'Now came the part where you had to confirm your status as shiftless mendicant, and the government’s as hard-boiled benefactor.'
Ex-pat Jeffrey M Anderson is originally from San Francisco and surroundings, dropped down the coast to Santa Barbara for studies and degrees UC Santa Barbara in Economics and Russian and since that time has divided his life between California and Europe. Currently Jeffrey lives in North London and thus has become a complete ex-pat to the UK! A bit of a switch there, but then so is his book.
It is rare for a new author to make an impressive debut that takes the reader form the first page by signaling that here is a writer of substance: pay attention. Perhaps it is even more rare for that second novel to better the first, but Jeffrey has done that. He manages to tackle such subjects as that much hated 2008 financial debacle and bring humor into that dreary clime. For example, ‘The family in front of Clay were listening to a transistor radio, an analysis of the President’s speech urging Congress to approve a return to the gold-backed dollar. He sounded more angry than optimistic. This had been less than a month after the Meltdown, and the food lines had continued to grow. The disaster retained its B-movie values: the strange faces, more Felliniesque than famous, the cliché dialog, and a plot that strained credulity. Citizens shuffling forward to be fed, confused and accepting, like steers unaware of their meat pie futures. It had been such a quick fall. The knockdown blow, the world-wide stock market Meltdown. The US economy back up on one knee, like a boxer gathering his wits, and finding he had none. Not out cold, just too scrambled and lethargic to challenge gravity any more. A woman in line behind him said to her companion, “You know what this whole thing reminds me of? My divorce. That time before you give up, when you close your eyes and squeeze your hands into fists and will yourself to fall in love all over again.”
The author's synopsis distills the story best: `Lives can unravel quickly; nations even faster. In a double-punch, Clay Holloway’s wife, Madeline, decamps to Boston on a trial separation and the San Francisco company he runs is hit with crippling litigation. Next, the world economy collapses – in one day. The nation wavers between anarchy and civility; all systems are stop, Madeline now unreachable. If the country can’t be saved maybe his marriage can. Clay embarks on a perilous bicycle odyssey across a continent with broken communications, little fuel, and less confidence in its new currency or the government behind it.
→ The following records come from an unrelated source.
Lemma MustNoGlobalStats_outcome_witness :
  fst (MustNoGlobalStats Mock.engine Mock.tk0 "t,p0,global" Mock.process0) = Returns false /\
  calls (snd (MustNoGlobalStats Mock.engine Mock.tk0 "t,p0,global" Mock.process0))
  = [CallParse 0 "show stats_meta where table_name like 't,p0,global'";
     CallExecuteStmt 0 "show stats_meta where table_name like 't,p0,global'";
     CallResultSetToStringSlice
       (Some 0) (Some "show stats_meta where table_name like 't,p0,global'")] /\
  fst (MustNoGlobalStats Mock.engine Mock.tk0 "t,p0,p1" Mock.process0) = Returns true.
Proof.
  assert (forall text : string,
             ~ mentions_global (mkResult [[text; "p0"; "p1'"]])) as Hnone.
  { intros text (row & c & Hin & Hcol & Hsub).
    destruct Hin as [<-|[]]. inversion Hcol; subst c.
    apply Contains_spec in Hsub. discriminate. }
  assert (mentions_global
            (mkResult [["show stats_meta where table_name like 't"; "p0"; "global'"]]))
    as Hsome.
  { exists ["show stats_meta where table_name like 't"; "p0"; "global'"], "global'".
    split; [left; reflexivity | ]. split; [reflexivity | ].
    exists "", "'". reflexivity. }
  destruct (MustNoGlobalStats_outcome Mock.engine Mock.tk0 "t,p0,global" Mock.process0
              (p1:=snd (MustQuery Mock.engine Mock.tk0
                          "show stats_meta where table_name like 't,p0,global'" []
                          Mock.process0))
              (r1:=mkResult [["show stats_meta where table_name like 't"; "p0"; "global'"]])
              eq_refl) as [Hglobal _]; [repeat constructor | ].
  rewrite (Hglobal Hsome).
  destruct (MustNoGlobalStats_outcome Mock.engine Mock.tk0 "t,p0,p1" Mock.process0
              (p1:=snd (MustQuery Mock.engine Mock.tk0
                          "show stats_meta where table_name like 't,p0,p1'" []
                          Mock.process0))
              (r1:=mkResult [["show stats_meta where table_name like 't"; "p0"; "p1'"]])
              eq_refl) as [_ Hnext]; [repeat constructor | ].
  destruct (Hnext (Hnone _)
              (mkResult [["show stats_buckets where table_name like 't"; "p0"; "p1'"]])
              _ eq_refl) as [_ Hlast]; [repeat constructor | ].
  destruct (Hlast (Hnone _)
              (mkResult [["show stats_histograms where table_name like 't"; "p0"; "p1'"]])
              _ eq_refl) as [_ Htrue]; [repeat constructor | ].
  rewrite (Htrue (Hnone _)).
  repeat split; reflexivity.
Defined.

Lemma CheckExecResult_passes_iff_witness :
  MockHelpers.AffectedRows 0 Mock.world0 = 0%Z /\
  MockHelpers.LastInsertID 0 Mock.world0 = (2 ^ 64 - 1)%Z /\
  CheckExecResult MockHelpers.AffectedRows MockHelpers.LastInsertID Mock.tk0 0 (-1)
    Mock.process0 = (Returns tt, Mock.process0) /\
  CheckExecResult MockHelpers.AffectedRows MockHelpers.LastInsertID Mock.tk0 0 (2 ^ 64 - 1)
    Mock.process0 = (FailNow, Mock.process0).
Proof.
  split; [reflexivity | ]. split; [reflexivity | ]. split.
  - destruct (CheckExecResult_passes_iff MockHelpers.AffectedRows MockHelpers.LastInsertID
                Mock.tk0 (se:=0) 0 (-1) Mock.process0 eq_refl) as [[_ Hpass] _].
    + split; [apply Z.le_refl | reflexivity].
    + split; [discriminate | reflexivity].
    + apply Hpass. split; reflexivity.
  - destruct (CheckExecResult_passes_iff MockHelpers.AffectedRows MockHelpers.LastInsertID
                Mock.tk0 (se:=0) 0 (2 ^ 64 - 1) Mock.process0 eq_refl)
      as [[Hpass _] [Hyes | Hno]].
    + split; [apply Z.le_refl | reflexivity].
    + split; [discriminate | reflexivity].
    + destruct (Hpass Hyes) as [_ Hid]. discriminate.
    + exact Hno.
Defined.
He grinds eastward against a shifting pageant of mountains, desert, and engaging characters until, just short of the Mississippi, a man in a ’57 Chevy materializes on the empty highway. Their encounter will change Clay’s mission—and the future of the country. Devil’s Divide is a witty, literate satire about national myth, identity, and the chaos lurking in the complexity of the modern world.’
Yes the story is interesting and demands to be finished, but the glory of Jeffrey's writing is the beauty of his prose. He is smart; his writing is smart. And he is a welcome, fast rising literary star.